Para cientistas com foco anti-animais, o objetivo muitas vezes parece justificar os meios, com uma mudança contínua de balizas para manter o binário animal / vegetal intacto. Uma vez que, após um exame minucioso, o dano real dos POAs à saúde e ao meio ambiente se mostrou menos catastrófico do que anteriormente alegado, o debate agora está mudando para 'custos de oportunidade ', ou seja, “oque poderiam ser obtidos como benefícios sem a criação de animais?” [por exemplo , Hayek et al. 2020]. Este último requer uma abordagem de 'sistemas alimentares' e o uso de modelos globais para simular e sugerir cenários 'ótimos'. Esses modelos não são apenas incapazes de capturar as complexidades do mundo real, eles também são relativamente flexíveis para acomodar o resultado desejado, selecionando especificamente para métricas de suporte e parâmetros subjacentes. Este é, por exemplo, o caso com respeito às suposições de uso da terra ou a intercambialidade nutricional de carne e leguminosas.

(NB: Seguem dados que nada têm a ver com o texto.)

(** ** What [sort] leaves behind *)

Lemma repr_assign (lo : addr) (h : heap) (x : addr) (o : dot_obj)
  (p : string) (w : value) :
  h !! x = Some (ODot o) -> is_class_attr p = false ->
  forall t e v, repr lo h e v t ->
    repr lo (<[x := ODot (MkDot (_data o) (_namespace o) (<[p := w]> (attrs o)))]> h)
         e v t.
Proof.
  intros Hx Hp.
  assert (Hlt : x < length h) by (eapply lookup_lt_Some; eauto).
  induction t as [its IH|ts IH|u] using tree_ind';
    intros e v Hr; inversion Hr as [? a oa ? Hlo Hlook Hmi Hnd Hdu Hents| |]; subst.
  - assert (Hents' : Forall2 (fun kv kt => kv.1 = kt.1 /\
               repr lo (<[x := ODot (MkDot (_data o) (_namespace o)
                                           (<[p := w]> (attrs o)))]> h)
                    true kv.2 kt.2) (_data oa) its).
    { eapply Forall2_Forall_r; [exact IH| |exact Hents].
      simpl. intros kv kt Hkt [Hk Hkv]. auto. }
    destruct (decide (a = x)) as [->|Hne].
    + rewrite Hx in Hlook. injection Hlook as <-.
      eapply repr_dot with (o := MkDot _ _ _);
        [done|by apply list_lookup_insert_eq| |done|done|done].
      intros q Hq. simpl. rewrite lookup_insert_ne; [by apply Hmi|].
      intros ->. congruence.
    + eapply repr_dot; [done| |done|done|done|done].
      by rewrite list_lookup_insert_ne.
  - constructor. eapply Forall2_Forall_r; [exact IH| |eassumption]. auto.
  - by constructor.
Qed.

Lemma assigned_accessor : accessor assigned_heap 0 sample_entries.
Proof.
  assert (E : assigned_heap
              = <[0 := ODot (MkDot (_data (dot_at sample_heap 0))
                                   (_namespace (dot_at sample_heap 0))
                                   (<["note" := VStr "n"]> (attrs (dot_at sample_heap 0))))]>
                  (<[1 := ODot (MkDot (_data (dot_at sample_heap 1))
                                      (_namespace (dot_at sample_heap 1))
                                      (<["e" := VInt 42]> (attrs (dot_at sample_heap 1))))]>
                     sample_heap))
    by (vm_compute; reflexivity).
  unfold accessor. rewrite E.
  apply repr_assign; [reflexivity|reflexivity|].
  apply repr_assign; [reflexivity|reflexivity|].
  exact sample_accessor.
Qed.

(** The sample with its two assigned attributes: both read back. *)
Lemma assigned_heap_reads :
  getattr assigned_heap (VRef 0) "note" = Ok (assigned_heap, VStr "n") /\
  getattr_chain assigned_heap (VRef 0) ["c"; "e"] = Ok (assigned_heap, VInt 42).
Proof. split; reflexivity. Qed.

(** X13: [sort] reads [_data] only.  On an accessor [x] (every instance
    of which still has its methods: no assigned attribute hides one),
    every instance that [x.sort()] creates has an empty attribute table,
    whatever else was assigned on the source instances, and a name that
    is no key of the source is missing on the result. *)
Theorem sort_drops_assigned_attributes (rv : bool) (h : heap) (x : addr)
  (its : list (string * tree)) (fuel : nat) (p : string) :
  accessor h x its -> depth (TDot its) <= fuel ->
  plain_name p = true -> is_class_attr p = false -> p ∉ map fst its ->
  exists h' r,
    call_sort fuel h x None rv = Ok (h', r) /\
    (forall a o, length h <= a -> h' !! a = Some (ODot o) -> attrs o = ∅) /\
    getattr h' (VRef r) p = Ok (h' ++ [OSafeNone ∅], VRef (length h')).
Proof.
  intros Hx Hfuel Hp Hc Hk.
  destruct (sort_spec rv h x its fuel Hx Hfuel) as (h' & r & Hrun & _ & Hrep).
  exists h', r. split.
  { destruct (accessor_calls _ _ _ _ _ Hx) as (-> & _). exact Hrun. }
  assert (Hat : all_dots (length h) no_attrs h').
  { eapply (sort_keeps (length h) no_attrs no_attrs_closed);
      [apply all_dots_fresh|exact Hrun]. }
  assert (Hinv : all_dots (length h) obj_inv h').
  { eapply (sort_keeps (length h) obj_inv obj_inv_closed);
      [apply all_dots_fresh|exact Hrun]. }
  split; [exact Hat|].
  rewrite tsort_dot in Hrep.
  inversion Hrep as [e a o its' Hlo Hlook Hmi Hnd Hdu Hents| |]; subst.
  destruct (getattr_get_agree h' r o p Hlook (Hinv r o Hlo Hlook) Hp Hc) as [_ Hmiss].
  { rewrite (Hat r o Hlo Hlook). apply lookup_empty. }
  apply Hmiss. rewrite (entries_keys _ _ _ _ Hents).
  intros Hin. apply Hk.
  rewrite <- (map_fst_retag (tsort rv) its).
  eapply elem_of_Permutation_proper; [|exact Hin].
  apply Permutation_map. symmetry. apply sorted_perm.
Qed.

Lemma sort_drops_assigned_attributes_witness :
  exists h' r,
    call_sort 3 assigned_heap 0 None false = Ok (h', r) /\
    (forall a o, length assigned_heap <= a -> h' !! a = Some (ODot o) -> attrs o = ∅) /\
    getattr h' (VRef r) "note" = Ok (h' ++ [OSafeNone ∅], VRef (length h')).
Proof.
  apply (sort_drops_assigned_attributes false assigned_heap 0 sample_entries 3 "note");
    [exact assigned_accessor | vm_compute; lia | reflexivity | reflexivity | ].
  vm_compute. intros H.
  repeat (apply elem_of_cons in H as [H|H]; [discriminate H|]).
  by apply elem_of_nil in H.
Defined.

(** ** Equality is structural *)

(** X14: two accessors built from the same source mapping are different
    instances and compare equal. *)
Theorem equal_sources_equal_accessors (d : list (string * value)) (h : heap)
  (fuel : nat) :
  wf_source (VDict d) = true -> depth (tree_of (VDict d)) <= fuel ->
  exists h1 x h2 y,
    DotAccessDict (VDict d) h = Ok (h1, x) /\
    DotAccessDict (VDict d) h1 = Ok (h2, y) /\
    x <> y /\
    py_eq fuel h2 (VRef x) (VRef y) = Ok true.
Proof.
  intros Hwf Hfuel.
  destruct (DotAccessDict_spec _ h Hwf) as (h1 & Hrun1 & Hpre1 & Hrep1).
  destruct (DotAccessDict_spec _ h1 Hwf) as (h2 & Hrun2 & Hpre2 & Hrep2).
  apply (repr_weaken _ 0) in Hrep1; [|lia]. apply (repr_weaken _ 0) in Hrep2; [|lia].
  exists h1, (length h), h2, (length h1). split; [done|]. split; [done|].
  split.
  { inversion Hrep1; subst.
    match goal with H : h1 !! length h = Some _ |- _ => apply lookup_lt_Some in H end.
    lia. }
  rewrite (py_eq_spec h2 _ fuel Hfuel true _ _ _
             (repr_prefix _ _ _ _ _ _ Hpre2 Hrep1) Hrep2).
  f_equal. by eapply spec_equal_refl.
Qed.

Lemma equal_sources_equal_accessors_witness :
  exists h1 x h2 y,
    DotAccessDict sample_source [] = Ok (h1, x) /\
    DotAccessDict sample_source h1 = Ok (h2, y) /\
    x <> y /\
    py_eq 3 h2 (VRef x) (VRef y) = Ok true.
Proof.
  apply (equal_sources_equal_accessors
           [("c", VDict [("e", VNone)]);
            ("Test1", VDict [("z", VInt 42);
                             ("b", VList [VDict [("y", VInt 1); ("x", VInt 2)]; VInt 7])])]
           [] 3);
    [vm_compute; reflexivity | vm_compute; lia].
Defined.

(** ** [main] *)

Lemma missing_chain_raises_on (h : heap) (x : addr) (o : dot_obj)
  (p1 p2 p3 : string) (rest : list string) :
  h !! x = Some (ODot o) ->
  plain_name p1 = true -> plain_name p2 = true -> plain_name p3 = true ->
  attrs o !! p1 = None -> is_class_attr p1 = false -> _namespace o !! p1 = None ->
  getattr_chain h (VRef x) (p1 :: p2 :: p3 :: rest) = Err AttributeError.
Proof.
  intros Hx H1 H2 H3 Ha Hc Hn.
  assert (G1 : getattr h (VRef x) p1 = Ok (h ++ [OSafeNone ∅], VRef (length h))).
  { unfold getattr. rewrite H1, Hx, Ha, Hc, Hn. reflexivity. }
  assert (G2 : getattr (h ++ [OSafeNone ∅]) (VRef (length h)) p2
               = Ok (h ++ [OSafeNone ∅], VNone)).
  { unfold getattr. rewrite H2, lookup_new. simpl. by rewrite lookup_empty. }
  assert (G3 : getattr (h ++ [OSafeNone ∅]) VNone p3 = Err AttributeError).
  { unfold getattr. by rewrite H3. }
  simpl. rewrite G1. simpl. rewrite G2. simpl. by rewrite G3.
Qed.

(** X15: [main] raises AttributeError on every document without a
    top-level key [Test1], the empty document included: [x.Test1] is a
    SafeNone, the next segment gives [None], and the third access
    fails. *)
Theorem main_needs_Test1 (data : value) (fuel : nat) :
  wf_source data = true ->
  (forall d, data = VDict d -> "Test1" ∉ map fst d) ->
  main data fuel = Err AttributeError.
Proof.
  intros Hwf Hk.
  destruct (DotAccessDict_spec data [] Hwf) as (h0 & Hrun & _ & Hrep).
  assert (Hat : all_dots 0 no_attrs h0).
  { eapply (DotAccessDict_keeps 0 no_attrs no_attrs_closed);
      [apply all_dots_nil|exact Hrun]. }
  assert (Hinv : all_dots 0 obj_inv h0).
  { eapply (DotAccessDict_keeps 0 obj_inv obj_inv_closed);
      [apply all_dots_nil|exact Hrun]. }
  unfold main, main_path. rewrite Hrun. simpl length. cbn [bind].
  assert (Hkeys : forall its, TDot its = tree_of data -> "Test1" ∉ map fst its).
  { destruct data as [| | | | |d| |];
      try (intros its [= ->]; by intros ?%elem_of_nil).
    rewrite tree_of_dict. intros its [= ->]. rewrite map_fst_retag. by apply Hk. }
  simpl length in Hrep. remember (tree_of data) as t eqn:Ht.
  inversion Hrep as [e a o its Hlo Hlook Hmi Hnd Hdu Hents| |e' v' Hpl Hnl]; subst;
    [|discriminate Hpl].
  destruct (Hinv 0 o (le_n _) Hlook) as (_ & _ & Hns).
  rewrite (missing_chain_raises_on h0 0 o "Test1" "KueTwVaOzF" "IMNaOXFnhj" _ Hlook);
    try reflexivity.
  - rewrite (Hat 0 o (le_n _) Hlook). apply lookup_empty.
  - rewrite Hns. apply od_get_None. rewrite (entries_keys _ _ _ _ Hents).
    by apply Hkeys.
Qed.

Lemma main_needs_Test1_witness : main VNone 10 = Err AttributeError.
Proof.
  apply (main_needs_Test1 VNone 10); [reflexivity | intros d Hd; discriminate Hd].
Defined.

Vários autores criticaram o uso imprudente de abordagens de cima para baixo em sistemas variados [Gall 2012 ; Leroy et al. 2020; Scott 2020], e sua negligência nos eventos cisne negro [Taleb 2010]. Eles levam ao cientificismo no nível da formulação de políticas públicas e ao nutricionismo no caso de dietas [cf. Scrinis 2013], ao mesmo tempo que se traduz em políticas intervencionistas potencialmente prejudiciais. Isso não deve ser considerado secundário. Em um contexto político, tais intervenções públicas podem ter graves repercussões éticas sobre a responsabilidade individual e a liberdade, causar danos iatrogênicos e afetar o bem-estar social [Mayes & Thompson 2015]. O impacto final de uma mudança radical na produção de alimentos e na alimentação pode ser devastador, de fato, para a segurança nutricional especificamente, mas também em um nível social mais amplo.